_DATASET EXCERPTS:_
(* ===== verification/BrokerScope.v ===== *)
(** * Broker scope and portfolio evidence

    The account/mode identity scoped state binds to
    (src/internal/daemon/broker_evidence.go) and the trust boundary of the
    cached portfolio stream (src/internal/daemon/order_read_model.go): which
    cached rows may be read, and when an empty book counts as evidence. *)

From stdpp Require Import base decidable list strings.
From Stdlib Require Import ZArith Lia String Ascii.
From S2P Require Import Prelude OrderTypes.

Definition AccountModeUnknown : string := "unknown".
Definition AccountModePaper : string := "paper".
Definition AccountModeLive : string := "live".

Record brokerStateScope := mkScope { sc_Account : string; sc_Mode : string }.

(** strings.ContainsAny(s, ", \t") *)
Definition contains_list_sep (s : string) : bool :=
  has_char ","%char s || has_char " "%char s || has_char (Ascii.ascii_of_nat 9) s.

Definition brokerScopeAccountConcrete (account : string) : bool :=
  let account := TrimSpace account in
  if (account =s "") || EqualFold account "All" then false
  else negb (contains_list_sep account).

Definition brokerScopeConcrete (scope : brokerStateScope) : bool :=
  if negb (brokerScopeAccountConcrete (sc_Account scope)) then false
  else one_of (sc_Mode scope) [AccountModePaper; AccountModeLive].

Definition sameBrokerScope (a b : brokerStateScope) : bool :=
  EqualFold (TrimSpace (sc_Account a)) (TrimSpace (sc_Account b)) &&
  EqualFold (TrimSpace (sc_Mode a)) (TrimSpace (sc_Mode b)).

Definition brokerScopedModeMatches (rowMode scopeMode : string) : bool :=
  let scopeMode := TrimSpace scopeMode in
  if (scopeMode =s "") || (scopeMode =s AccountModeUnknown) then true
  else EqualFold (TrimSpace rowMode) scopeMode.

Definition brokerScopeIsUnfiltered (scope : brokerStateScope) : bool :=
  (TrimSpace (sc_Account scope) =s "") && (TrimSpace (sc_Mode scope) =s "").

Definition brokerScopedAccountMatches (rowAccount : string) (scope : brokerStateScope) : bool :=
  if brokerScopeIsUnfiltered scope then true
  else if negb (brokerScopeAccountConcrete (sc_Account scope)) then false
  else EqualFold (TrimSpace rowAccount) (sc_Account scope).

Definition orderViewMatchesBrokerScope (view : OrderView) (scope : brokerStateScope) : bool :=
  brokerScopedAccountMatches (v_Account view) scope &&
  brokerScopedModeMatches (v_Mode view) (sc_Mode scope).

Definition orderJournalEventMatchesBrokerScope (ev : orderJournalEvent) (scope : brokerStateScope) : bool :=
  brokerScopedAccountMatches (e_Account ev) scope &&
  brokerScopedModeMatches (e_Mode ev) (sc_Mode scope).

(** ** The portfolio stream's receipt *)

(** ibkr.PortfolioStreamHealth *)
Record PortfolioStreamHealth := mkHealth {
  h_Account : string; h_RequestedAt : time; h_InitialCompletedAt : time; h_LastUpdateAt : time;
  h_ProjectionGeneration : Z; h_ScopeConflictAt : time; h_InvalidPayloadAt : time;
  h_DownloadShortAt : time
}.
#[global] Instance PortfolioStreamHealth_eta : Eta PortfolioStreamHealth := fun r => mkHealth
  (h_Account r) (h_RequestedAt r) (h_InitialCompletedAt r) (h_LastUpdateAt r)
  (h_ProjectionGeneration r) (h_ScopeConflictAt r) (h_InvalidPayloadAt r) (h_DownloadShortAt r).

Definition orderIntegrityHealthCurrent : string := "current".
Definition orderIntegrityHealthStale : string := "stale".
Definition orderIntegrityHealthUnavailable : string := "unavailable".
Definition portfolioStreamReceiptMaxAge : Z := 5 * Minute.

(** The evidence time classifyPortfolioStreamHealthArm computes first. *)
Definition receiptAt (health : PortfolioStreamHealth) : time :=
  if After (h_LastUpdateAt health) (h_InitialCompletedAt health)
  then h_LastUpdateAt health else h_InitialCompletedAt health.

(** classifyPortfolioStreamHealthArm: the verdict and its first failing arm. *)
Definition classifyPortfolioStreamHealthArm
    (scope : brokerStateScope) (health : PortfolioStreamHealth) (now : time) : string * string :=
  let evidenceAt := receiptAt health in
  if negb (IsZero (h_ScopeConflictAt health))
  then (orderIntegrityHealthUnavailable, "stream_scope_conflict_latched")
  else if negb (IsZero (h_InvalidPayloadAt health))
  then (orderIntegrityHealthUnavailable, "stream_invalid_payload")
  else if negb (brokerScopeConcrete scope)
  then (orderIntegrityHealthUnavailable, "daemon_scope_not_concrete")
  else if negb (brokerScopeAccountConcrete (h_Account health))
  then (orderIntegrityHealthUnavailable, "stream_account_unbound")
  else if negb (EqualFold (h_Account health) (sc_Account scope))
  then (orderIntegrityHealthUnavailable, "stream_account_mismatch")
  else if negb (IsZero (h_DownloadShortAt health))
  then (orderIntegrityHealthUnavailable, "download_short_of_gross_position_value")
  else if IsZero (h_InitialCompletedAt health)
  then (orderIntegrityHealthUnavailable, "initial_download_incomplete")
  else if After evidenceAt now
  then (orderIntegrityHealthUnavailable, "evidence_time_in_future")
  else if portfolioStreamReceiptMaxAge <? Sub now evidenceAt
  then (orderIntegrityHealthStale, "receipt_stale")
  else (orderIntegrityHealthCurrent, "").

Definition classifyPortfolioStreamHealth
    (scope : brokerStateScope) (health : PortfolioStreamHealth) (now : time) : string :=
  fst (classifyPortfolioStreamHealthArm scope health now).

Definition portfolioStreamEvidenceAsOf (health : PortfolioStreamHealth) : time :=
  let evidenceAt := receiptAt health in
  let evidenceAt :=
    if After (h_ScopeConflictAt health) evidenceAt then h_ScopeConflictAt health else evidenceAt in
  if After (h_InvalidPayloadAt health) evidenceAt then h_InvalidPayloadAt health else evidenceAt.

(** ibkr.Contract and ibkr.RawPosition, the fields the order model reads. *)
Record Contract := mkContract {
  k_ConID : Z; k_Symbol : string; k_SecType : string; k_Expiry : string; k_Strike : float64;
  k_Right : string; k_Exchange : string; k_Currency : string; k_LocalSymbol : string;
  k_TradingClass : string; k_Multiplier : Z
}.

Record RawPosition := mkRawPosition { rp_Account : string; rp_Contract : Contract; rp_Position : float64; rp_AverageCost : float64 }.

(** cachedPositionsMatchBrokerScope; a slice element may be nil. *)
Definition cachedPositionsMatchBrokerScope
    (raw : list (option RawPosition)) (scope : brokerStateScope) : bool :=
  if negb (brokerScopeConcrete scope) then false
  else forallb (fun p =>
    match p with
    | Some p => negb ((rp_Position p <>f f0) && negb (brokerScopedAccountMatches (rp_Account p) scope))
    | None => true
    end) raw.

Definition scopedPortfolioStreamHealth (raw : list (option RawPosition))
    (health : PortfolioStreamHealth) (scope : brokerStateScope) (observedAt : time)
    : PortfolioStreamHealth * bool :=
  if cachedPositionsMatchBrokerScope raw scope then (health, true)
  else (health <| h_ScopeConflictAt := observedAt |>, false).

(** ** Theorems *)

(** A "current" verdict, the only one that lets an empty portfolio stand as
    evidence, certifies the whole receipt: no latched conflict, no invalid
    payload, no short download, a concrete scope whose account is the stream's
    own, a completed initial download, and an evidence time that is not in the
    future and at most five minutes old. *)
Theorem current_health_certifies_receipt scope health now :
  classifyPortfolioStreamHealth scope health now = orderIntegrityHealthCurrent <->
  h_ScopeConflictAt health = 0 /\ h_InvalidPayloadAt health = 0 /\ h_DownloadShortAt health = 0 /\
  h_InitialCompletedAt health <> 0 /\ brokerScopeConcrete scope = true /\
  brokerScopeAccountConcrete (h_Account health) = true /\
  EqualFold (h_Account health) (sc_Account scope) = true /\
  now - portfolioStreamReceiptMaxAge <=
    Z.max (h_InitialCompletedAt health) (h_LastUpdateAt health) <= now.
Proof.
  assert (Hr : receiptAt health = Z.max (h_InitialCompletedAt health) (h_LastUpdateAt health)).
  { unfold receiptAt, After. case_if; bool_hyps; lia. }
  unfold classifyPortfolioStreamHealth, classifyPortfolioStreamHealthArm.
  rewrite Hr. unfold IsZero, After, Sub, portfolioStreamReceiptMaxAge, min_duration, max_duration,
    Minute, Second.
  split.
  - intros H. repeat case_if_in H; try discriminate H. bool_hyps. split_and!; try done; lia.
  - intros (H1 & H2 & H3 & H4 & H5 & H6 & H7 & H8).
    rewrite H1, H2, H3, H5, H6, H7. simpl. repeat case_if; bool_hyps; try done; lia.
Qed.

Lemma EqualFold_TrimSpace_scope row scope :
  brokerScopedAccountMatches row scope = true -> brokerScopeConcrete scope = true ->
  EqualFold (TrimSpace row) (sc_Account scope) = true.
Proof.
  unfold brokerScopedAccountMatches, brokerScopeConcrete. intros H Hc.
  destruct (brokerScopeAccountConcrete (sc_Account scope)) eqn:Ha; [|done].
  assert (Hf : brokerScopeIsUnfiltered scope = false); [|by rewrite Hf in H].
  unfold brokerScopeIsUnfiltered. apply andb_false_iff. left.
  unfold brokerScopeAccountConcrete in Ha. case_if_in Ha; [done|].
  by apply orb_false_iff in Hc0 as [? _].
Qed.

(** The cached portfolio is readable for a scope only if every held row (a
    non-zero position) belongs to the scope's account; one foreign row rejects
    the whole snapshot and latches the conflict, after which no verdict but
    "unavailable" is possible. *)
Theorem foreign_row_rejects_snapshot raw health scope p observedAt now :
  In (Some p) raw -> (rp_Position p =f f0) = false ->
  EqualFold (TrimSpace (rp_Account p)) (sc_Account scope) = false -> observedAt <> 0 ->
  brokerScopeConcrete scope = true ->
  let h := scopedPortfolioStreamHealth raw health scope observedAt in
  h.2 = false /\ classifyPortfolioStreamHealth scope h.1 now = orderIntegrityHealthUnavailable.
Proof.
  intros Hin Hp Hne Hat Hc h.
  assert (Hm : cachedPositionsMatchBrokerScope raw scope = false).
  { unfold cachedPositionsMatchBrokerScope. rewrite Hc. simpl.
    apply not_true_iff_false. intros Hall. rewrite forallb_forall in Hall.
    specialize (Hall _ Hin). simpl in Hall. rewrite Hp in Hall. cbn [negb andb] in Hall.
    rewrite negb_involutive in Hall.
    rewrite (EqualFold_TrimSpace_scope _ _ Hall Hc) in Hne. discriminate. }
  unfold h, scopedPortfolioStreamHealth. rewrite Hm. split; [done|].
  unfold classifyPortfolioStreamHealth, classifyPortfolioStreamHealthArm, IsZero.
  apply Z.eqb_neq in Hat. cbn [h_ScopeConflictAt set_field fst]. by rewrite Hat.
Qed.

Definition scope_ex : brokerStateScope := mkScope "DU123" AccountModePaper.
Definition contract_ex : Contract := mkContract 265598 "AAPL" "STK" "" f0 "" "SMART" "USD" "AAPL" "NMS" 0.
Definition foreign_ex : RawPosition := mkRawPosition "U999" contract_ex (f_of_Z 5) f0.
Definition health_ex : PortfolioStreamHealth :=
  mkHealth "DU123" 1 (100 * Second) (160 * Second) 1 0 0 0.

Lemma foreign_row_rejects_snapshot_witness :
  let h := scopedPortfolioStreamHealth [None; Some foreign_ex] health_ex scope_ex (200 * Second) in
  h.2 = false /\
  classifyPortfolioStreamHealth scope_ex h.1 (200 * Second) = orderIntegrityHealthUnavailable.
Proof.
  apply (foreign_row_rejects_snapshot [None; Some foreign_ex] health_ex scope_ex foreign_ex).
  - by right; left.
  - vm_compute. reflexivity.
  - vm_compute. reflexivity.
  - discriminate.
  - vm_compute. reflexivity.
Defined.

Example health_ex_current :
  classifyPortfolioStreamHealth scope_ex health_ex (200 * Second) = orderIntegrityHealthCurrent.
Proof. vm_compute. reflexivity. Qed.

_PROBLEM REQUIREMENTS:_
Return, with no change at all, every line in the entries above from the line containing "k_ConID : Z;" through the line containing "if negb (brokerScopeConcrete scope) then".

_ANSWER SPACE:_
  k_ConID : Z; k_Symbol : string; k_SecType : string; k_Expiry : string; k_Strike : float64;
  k_Right : string; k_Exchange : string; k_Currency : string; k_LocalSymbol : string;
  k_TradingClass : string; k_Multiplier : Z
}.

Record RawPosition := mkRawPosition { rp_Account : string; rp_Contract : Contract; rp_Position : float64; rp_AverageCost : float64 }.

(** cachedPositionsMatchBrokerScope; a slice element may be nil. *)
Definition cachedPositionsMatchBrokerScope
    (raw : list (option RawPosition)) (scope : brokerStateScope) : bool :=
  if negb (brokerScopeConcrete scope) then false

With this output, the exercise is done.